Authorities even are investigating reports that Brazilian babies are sold abroad for their organs. That inquiry began after two Italian judges came to Brazil in 1990 to look into charges that babies were taken to Mexico and killed to supply organs for transplant in Italy.

Parana, Santa Catarina and Rio Grande do Sul states, all in the far south, are "hunting grounds" for baby gangs because of the many German, Russian, Polish and Italian immigrants who settled there, according to da Costa.

Smugglers sometimes send women into slums to pose as social workers seeking children for wealthy local families.
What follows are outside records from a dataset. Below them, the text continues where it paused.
(** ** A well-formed body is forwarded *)

Lemma bytes_size r : (length (Reader.bytes r) <= reader_size r)%nat.
Proof.
  induction r as [|[[|b c]|e] r IH]; unfold reader_size in *; cbn [Reader.bytes sum_list_with length]; try lia.
  rewrite length_app. cbn. lia.
Qed.
Lemma copy_exact_loop_forwards fuel b rest c :
  sound c -> Reader.bytes (cn_in c) = b ++ rest -> (length b <= fuel)%nat ->
  exists c', copy_exact_loop fuel (Z.of_nat (length b)) c = (Ok tt, c') /\ sound c' /\ Reader.bytes (cn_in c') = rest /\
    cn_sent c' = cn_sent c ++ b.
Proof.
  revert b c; induction fuel as [|fuel IH]; intros b c Hs Hb Hf.
  { destruct b; [|cbn in Hf; lia]. exists c. rewrite app_nil_r. done. }
  destruct b as [|x b]; [exists c; rewrite app_nil_r; done|]. cbn [copy_exact_loop].
  set (want := Z.to_nat (Z.min (Z.of_nat (length (x :: b))) (32 * 1024))).
  rewrite (proj2 (Z.leb_gt _ _)) by (cbn; lia). unfold mbind at 1, conn_bind at 1, cread_up_to.
  destruct (Reader.read_ok want (cn_in c)) as (a & r' & -> & Hl & He & Hm); [unfold want; cbn; lia|apply Hs|].
  cbn [map_err]. destruct a as [|y a]; [by rewrite He in Hb|]. cbn [is_empty]. destruct Hm as [Eb Hr']; [done|]. rewrite Hb in Eb.
  assert (exists b', x :: b = (y :: a) ++ b' /\ Reader.bytes r' = b' ++ rest) as (b' & E1 & E2).
  { exists (drop (length (y :: a)) (x :: b)). apply (app_eq_inv (x :: b) rest) in Eb as [(k & E1 & E2)|(k & E1 & E2)].
    - rewrite E1, drop_app_length. done.
    - assert (k = []) as ->; [|by rewrite app_nil_r in E1; rewrite E1, drop_all, app_nil_r; cbn in E2].
      apply (f_equal length) in E1. rewrite length_app in E1. unfold want in Hl. destruct k; [done|cbn in *; lia]. }
  destruct (exchanges_write BodyIo (y :: a) (Reader.bytes r') (mkConn r' (cn_sent c) (cn_writes c))) as (c1 & Ew & Hs1 & Hb1 & Hw1); [|done|].
  { split; [done|apply Hs]. }
  unfold mbind, conn_bind. rewrite Ew. rewrite E1, length_app.
  replace (Z.of_nat (length (y :: a) + length b') - Z.of_nat (length (y :: a))) with (Z.of_nat (length b')) by lia.
  destruct (IH b' c1) as (c2 & Ec & Hs2 & Hb2 & Hw2); [done|by rewrite Hb1|apply (f_equal length) in E1; rewrite length_app in E1; cbn in *; lia|].
  exists c2. rewrite Ec, Hw2, Hw1, <- app_assoc. done.
Qed.
Lemma copy_exact_body_forwards b rest :
  exchanges (copy_exact_body (Z.of_nat (length b))) (b ++ rest) (Ok (Z.of_nat (length b))) b rest.
Proof.
  intros c Hs Hb. unfold copy_exact_body, mbind, conn_bind.
  destruct (copy_exact_loop_forwards (S (reader_size (cn_in c))) b rest c Hs Hb) as (c' & -> & H); [|by exists c'].
  pose proof (bytes_size (cn_in c)). rewrite Hb, length_app in *. lia.
Qed.
Lemma crlf_line_loop_reads room acc l rest :
  l <> [] -> (length l <= room)%nat -> ends_with crlf (acc ++ l) = true ->
  (forall p s, l = p ++ s -> s <> [] -> ends_with crlf (acc ++ p) = false) ->
  exchanges (crlf_line_loop room acc) (l ++ rest) (Ok (acc ++ l)) [] rest.
Proof.
  revert acc l; induction room as [|room IH]; intros acc l Hl Hr He Hp; [destruct l; [done|cbn in Hr; lia]|].
  destruct l as [|x l]; [done|]. cbn [crlf_line_loop].
  apply (exchanges_bind _ _ _ [x] [] (l ++ rest) _ []); [by apply (exchanges_read BodyIo 1 [x])|]. cbv beta zeta.
  destruct l as [|y l].
  - rewrite He. apply exchanges_ret.
  - rewrite (Hp [x] (y :: l)) by done. change (acc ++ x :: y :: l) with (acc ++ [x] ++ (y :: l)). rewrite app_assoc.
    apply IH; [done|cbn in *; lia|by rewrite <- app_assoc|].
    intros p s E Hs. rewrite <- app_assoc. apply (Hp ([x] ++ p) s); [cbn; by rewrite E|done].
Qed.
Lemma read_crlf_line_reads l rest : crlf_line l -> exchanges read_crlf_line (l ++ rest) (Ok l) [] rest.
Proof.
  intros Hl. pose proof (crlf_line_length l Hl). apply crlf_line_first in Hl as (He & Hp & Hlen).
  apply (crlf_line_loop_reads MAX_CHUNK_LINE []); [by intros ->; cbn in *; lia|done|done|exact Hp].
Qed.
Lemma exchanges_value {A} (m : copying A) input a a' out rest :
  exchanges m input (Ok a) out rest -> a = a' -> exchanges m input (Ok a') out rest.
Proof. by intros H <-. Qed.
Lemma exchanges_line {A} l (k : list Z -> copying A) rest r out rest' :
  crlf_line l -> exchanges (k l) rest r out rest' -> exchanges (read_crlf_line ≫= k) (l ++ rest) r out rest'.
Proof. intros Hl Hk. by apply (exchanges_bind _ _ _ l [] rest); [apply read_crlf_line_reads|]. Qed.
Lemma exchanges_send {A} a (k : unit -> copying A) rest r out rest' :
  exchanges (k tt) rest r out rest' -> exchanges (cwrite BodyIo a ≫= k) rest r (a ++ out) rest'.
Proof. intros Hk. eapply exchanges_bind; [apply exchanges_write|exact Hk]. Qed.

Lemma copy_trailers_forwards t rest :
  trailers t -> forall fuel total, (length t <= fuel)%nat ->
  exchanges (copy_trailers fuel total) (t ++ rest) (Ok (saturating_add 64 total (Z.of_nat (length t)))) t rest.
Proof.
  induction 1 as [|l t Hl Hne Ht IH]; intros fuel total Hf.
  - destruct fuel as [|fuel]; [cbn in Hf; lia|]. cbn [copy_trailers]. apply exchanges_line.
    { exists []. split_and!; [done|done|cbn; unfold MAX_CHUNK_LINE; lia]. }
    eapply exchanges_out; [apply exchanges_send, exchanges_ret|by rewrite app_nil_r].
  - pose proof (crlf_line_length l Hl). rewrite length_app in *. destruct fuel as [|fuel]; [lia|]. cbn [copy_trailers].
    rewrite <- app_assoc. apply exchanges_line; [done|]. apply exchanges_send. cbv zeta. apply str_eqb_neq in Hne. rewrite Hne.
    eapply exchanges_value; [apply IH; lia|]. rewrite saturating_add_twice by lia. f_equal. lia.
Qed.
Lemma copy_chunked_forwards b rest :
  chunked b -> forall fuel total, (length b <= fuel)%nat ->
  exchanges (copy_chunked_loop fuel total) (b ++ rest) (Ok (saturating_add 64 total (Z.of_nat (length b)))) b rest.
Proof.
  induction 1 as [l t Hl Hsz Ht|l data b' Hl Hsz Hd Hb IH]; intros fuel total Hf;
    pose proof (crlf_line_length l Hl); rewrite !length_app in *; (destruct fuel as [|fuel]; [lia|]); cbn [copy_chunked_loop];
    rewrite <- !app_assoc; apply exchanges_line; try done; rewrite Hsz; apply exchanges_send; cbv zeta.
  - change (0 =? 0) with true. cbv iota.
    eapply exchanges_value; [apply copy_trailers_forwards; [done|lia]|]. rewrite saturating_add_twice by lia. f_equal. lia.
  - rewrite (proj2 (Z.eqb_neq _ _)) by (destruct data; [done|cbn; lia]).
    eapply exchanges_bind; [apply copy_exact_body_forwards|].
    eapply (exchanges_bind _ _ _ crlf [] (b' ++ rest)); [by apply (exchanges_read BodyIo 2 crlf)|].
    rewrite str_eqb_refl. cbn [negb]. apply (exchanges_send crlf _ (b' ++ rest) _ b' rest).
    eapply exchanges_value; [apply IH; lia|]. rewrite !saturating_add_twice by lia. f_equal. cbn [length crlf]. lia.
Qed.
Lemma copy_request_body_forwards body b rest :
  body_fits body -> framed body b ->
  exchanges (copy_request_body body) (b ++ rest) (Ok (saturating_add 64 0 (Z.of_nat (length b)))) b rest.
Proof.
  intros Hf Hb. destruct body as [|n|]; cbn [framed copy_request_body] in *.
  - subst b. apply exchanges_ret.
  - subst n. destruct Hf as [_ Hf]. replace (saturating_add _ _ _) with (Z.of_nat (length b)) by (unfold saturating_add; lia).
    apply copy_exact_body_forwards.
  - intros c Hs Hc. unfold copy_chunked_body.
    apply (copy_chunked_forwards b rest Hb (S (reader_size (cn_in c))) 0); [|done..].
    pose proof (bytes_size (cn_in c)). rewrite Hc, length_app in *. lia.
Qed.

(** What a copy from [c] has done. *)
Definition body_outcome (body : RequestBody) (c : Conn) (o : result BodyError Z * Conn) : Prop :=
  match o with
  | (Ok total, c') => exists b, framed body b /\ cn_sent c' = cn_sent c ++ b /\
      Reader.bytes (cn_in c) = b ++ Reader.bytes (cn_in c') /\ total = Z.min (Z.of_nat (length b)) (2 ^ 64 - 1)
  | (Err e, c') => e <> Exhausted /\ exists out rest, cn_sent c' = cn_sent c ++ out /\ Reader.bytes (cn_in c) = out ++ rest
  end.

(** The origin receives the body and nothing else. For every client and
    every failure the origin is sent a prefix of what the client sends, in
    order, and the copy ends; when it succeeds, what was sent is exactly one
    body of the request's framing (nothing, Content-Length bytes, or one chunked
    body up to the blank line after its trailers), nothing past it has been
    read, so a pipelined request is not forwarded, and the reported count is its
    length; and a well-formed body of any fragmentation is forwarded, whatever
    follows it. *)
Theorem request_body_exact (body : RequestBody) (c : Conn) :
  body_fits body ->
  body_outcome body c (copy_request_body body c) /\
  (forall b rest, sound c -> framed body b -> Reader.bytes (cn_in c) = b ++ rest ->
   exists c', copy_request_body body c = (Ok (Z.min (Z.of_nat (length b)) (2 ^ 64 - 1)), c') /\
     cn_sent c' = cn_sent c ++ b /\ Reader.bytes (cn_in c') = rest).
Proof.
  intros Hb. split.
  - pose proof (copy_request_body_moves (reader_size (cn_in c)) body Hb c ltac:(cbn; lia)) as H.
    unfold body_outcome. destruct (copy_request_body body c) as [[total|e] c']; [|done]. destruct H as (b & p & Es & Eb & _ & -> & Hf & ->).
    exists b. split_and!; done.
  - intros b rest Hs Hf Hr. destruct (copy_request_body_forwards body b rest Hb Hf c Hs Hr) as (c' & E & _ & E1 & E2).
    by exists c'.
Qed.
They pay nurses and gynecologists to steer pregnant women to them.

Once a donor is found, traffickers can bribe officials and arrange the paperwork in two weeks. Red tape lengthens the legal adoptions process to about six months.

In 1990, federal police raided the home of two nurses in the poor coastal state of Pernambuco and found 12 infants awaiting sale to Italian couples.

A year later, police broke up what they called a "baby-smuggling machine" in Joao Pessoa, capital of Paraiba state. More than 200 people were arrested, including lawyers and court clerks.

Despite the police activity, the baby-export business appears to be growing.

In 1990, officials estimate, there were about 1,000 clandestine adoptions in Brazil. By 1992, the number had risen to at least 3,000, according to a federal police report to a congressional investigative panel in March.

"It's not enough to punish traffickers," said Dr. Jose Raimundo da Silva Lippi, president of the Brazilian Association for the Prevention of Infant Abuse. "We need to streamline the adoption process to deter this kind of thing."